John Herschel discovered NGC 411 = h2384 in Sep 1835 and recorded "vF, pL, R, vlbM; 2'." His position is accurate. On a second sweep he recorded a similar description and position, but Harold Corwin found the RA minute (1 tmin too large) was miscopied into his table of "Stars, Nebulae, and Clusters in the Nubecula Minor" and it later received the designations GC 231 and NGC 422. So, NGC 411 = NGC 422, with NGC 411 the primary designation. See entry for NGC 422.
James Dunlop possibly discovered NGC 411 = D 56 or D 57 in 1826 with his 9" reflector and described "a small faint nebula" and "a small faint nebula, about 15" diameter." The first entry is 16.6' SSE of the cluster and the second entry is 19' SE, both far enough off and a vague enough descriptions that neither is very secure.

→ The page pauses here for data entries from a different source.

Definition step (i : Input) (w : World) : World :=
  if crashed w then w
  else
    match i with
    | Call_start => perform start w
    | Call_stop => perform stop w
    | Call_sendMessage message => perform (sendMessage message) w
    | Run n env =>
        match nth_error (pending w) n with
        | Some c => perform (runClosure json env c) (takePending n w)
        | None => w
        end
    | Transport_onConnected => perform ConnectionEvents_onConnected w
    | Transport_onDisconnected => perform ConnectionEvents_onDisconnected w
    | Transport_onClosed => perform ConnectionEvents_onClosed w
    | Transport_fireAndForget payload =>
        perform (Responder_handleFireAndForget json payload) w
    | Transport_signal n sig =>
        match nth_error (subscribed w) n with
        | Some sub => perform (signal json sub sig) (takeSubscribed n w)
        | None => w
        end
    end.

Fixpoint run (inputs : list Input) (w : World) : World :=
  match inputs with
  | [] => w
  | i :: rest => run rest (step i w)
  end.

End Run.

(** The member functions and lambdas that [step] runs. *)
Inductive Handler (json : Json) : M unit -> Prop :=
| Handler_start : Handler json start
| Handler_stop : Handler json stop
| Handler_sendMessage message : Handler json (sendMessage message)
| Handler_runClosure env c : Handler json (runClosure json env c)
| Handler_onConnected : Handler json ConnectionEvents_onConnected
| Handler_onDisconnected : Handler json ConnectionEvents_onDisconnected
| Handler_onClosed : Handler json ConnectionEvents_onClosed
| Handler_fireAndForget payload :
    Handler json (Responder_handleFireAndForget json payload)
| Handler_signal sub sig : Handler json (signal json sub sig).

(** Modelled from the spec: the member initialisers are in the class
    declaration, which is not among the sources; the spec has the
    controller start Disconnected, untrusted, with FailureCounter 0 and no
    channel handle. *)
Definition constructed (d : DeviceData) : World :=
  {| obj := {| deviceData_ := d; isOpen_ := false;
               connectionIsTrusted_ := false;
               failedConnectionAttempts_ := 0; client_ := None |};
     pending := []; subscribed := []; history := []; crashed := false |}.

(** ** Reading an effect list *)

Definition connectsTo (p : Z) (es : list Effect) : bool :=
  existsb (fun e => match e with
                    | CreateConnectedClient setup => addressPort setup =? p
                    | _ => false
                    end) es.

Fixpoint callbacks (es : list Effect) : list Effect :=
  match es with
  | [] => []
  | CallbackOnConnected :: rest => CallbackOnConnected :: callbacks rest
  | CallbackOnDisconnected :: rest => CallbackOnDisconnected :: callbacks rest
  | CallbackOnMessageReceived m :: rest =>
      CallbackOnMessageReceived m :: callbacks rest
  | _ :: rest => callbacks rest
  end.

(** The payloads handed to the transport, with the client they went to. *)
Fixpoint sent (es : list Effect) : list (RSocketClient * string) :=
  match es with
  | [] => []
  | RequestResponse c p _ :: rest => (c, p) :: sent rest
  | FireAndForget c p _ :: rest => (c, p) :: sent rest
  | _ :: rest => sent rest
  end.

Fixpoint stored (es : list Effect) : list dynamic :=
  match es with
  | [] => []
  | StoreConnectionConfig config :: rest => config :: stored rest
  | _ :: rest => stored rest
  end.

Fixpoint secureConnects (es : list Effect) : nat :=
  match es with
  | [] => O
  | CreateConnectedClient setup :: rest =>
      if addressPort setup =? securePort
      then S (secureConnects rest) else secureConnects rest
  | _ :: rest => secureConnects rest
  end.

(** The transport events that report the loss of the connection. *)
Definition isLoss (i : Input) : bool :=
  match i with
  | Transport_onDisconnected | Transport_onClosed => true
  | _ => false
  end.

(** ** Sample surroundings *)

Definition sampleDevice : DeviceData :=
  {| host := "localhost"; os := "Android"; device := "Pixel"; app := "Demo" |}.

(** Certificates on disk, desktop listening. *)
Definition envListening : Env :=
  {| isInEventBaseThread := true; hasRequiredFiles := true;
     getDeviceId := "device-1"; createCertificateSigningRequest := "CSR";
     getCertificateDirectoryPath := "/certs";
     connectFuture_get := inl 1%nat |}.

(** Certificates on disk, desktop not running. *)
Definition envNotListening : Env :=
  {| isInEventBaseThread := true; hasRequiredFiles := true;
     getDeviceId := "device-1"; createCertificateSigningRequest := "CSR";
     getCertificateDirectoryPath := "/certs";
     connectFuture_get := inr (AsyncSocketException NOT_OPEN "connect failed") |}.

(** No certificates on disk, desktop listening on the insecure port. *)
Definition envNoCertificates : Env :=
  {| isInEventBaseThread := true; hasRequiredFiles := false;
     getDeviceId := "unknown"; createCertificateSigningRequest := "CSR";
     getCertificateDirectoryPath := "/certs";
     connectFuture_get := inl 7%nat |}.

400/500mm - 18" (7/11/05 - Magellan Observatory, Australia): fairly faint, moderately large, round, 1.2' diameter. At 228x, appeared as a low surface brightness glow with a very weak concentration and no sign of resolution. Located 5' NW of mag 8.6 HD 7031 and 19' NE of NGC 395. Viewed through thin haze.
18" (7/6/02 - Magellan Observatory, Australia): this fairly faint SMC cluster was immediately noticed in the same lower power field while viewing NGC 395/IC 1624 about 20' SW. At 128x it appeared fairly small, round, ~1.5' diameter, mottled but with no resolution. Located 5.3' NW of mag 8.6 HD 7031 and 13' ESE of mag 7.4 HD 6623.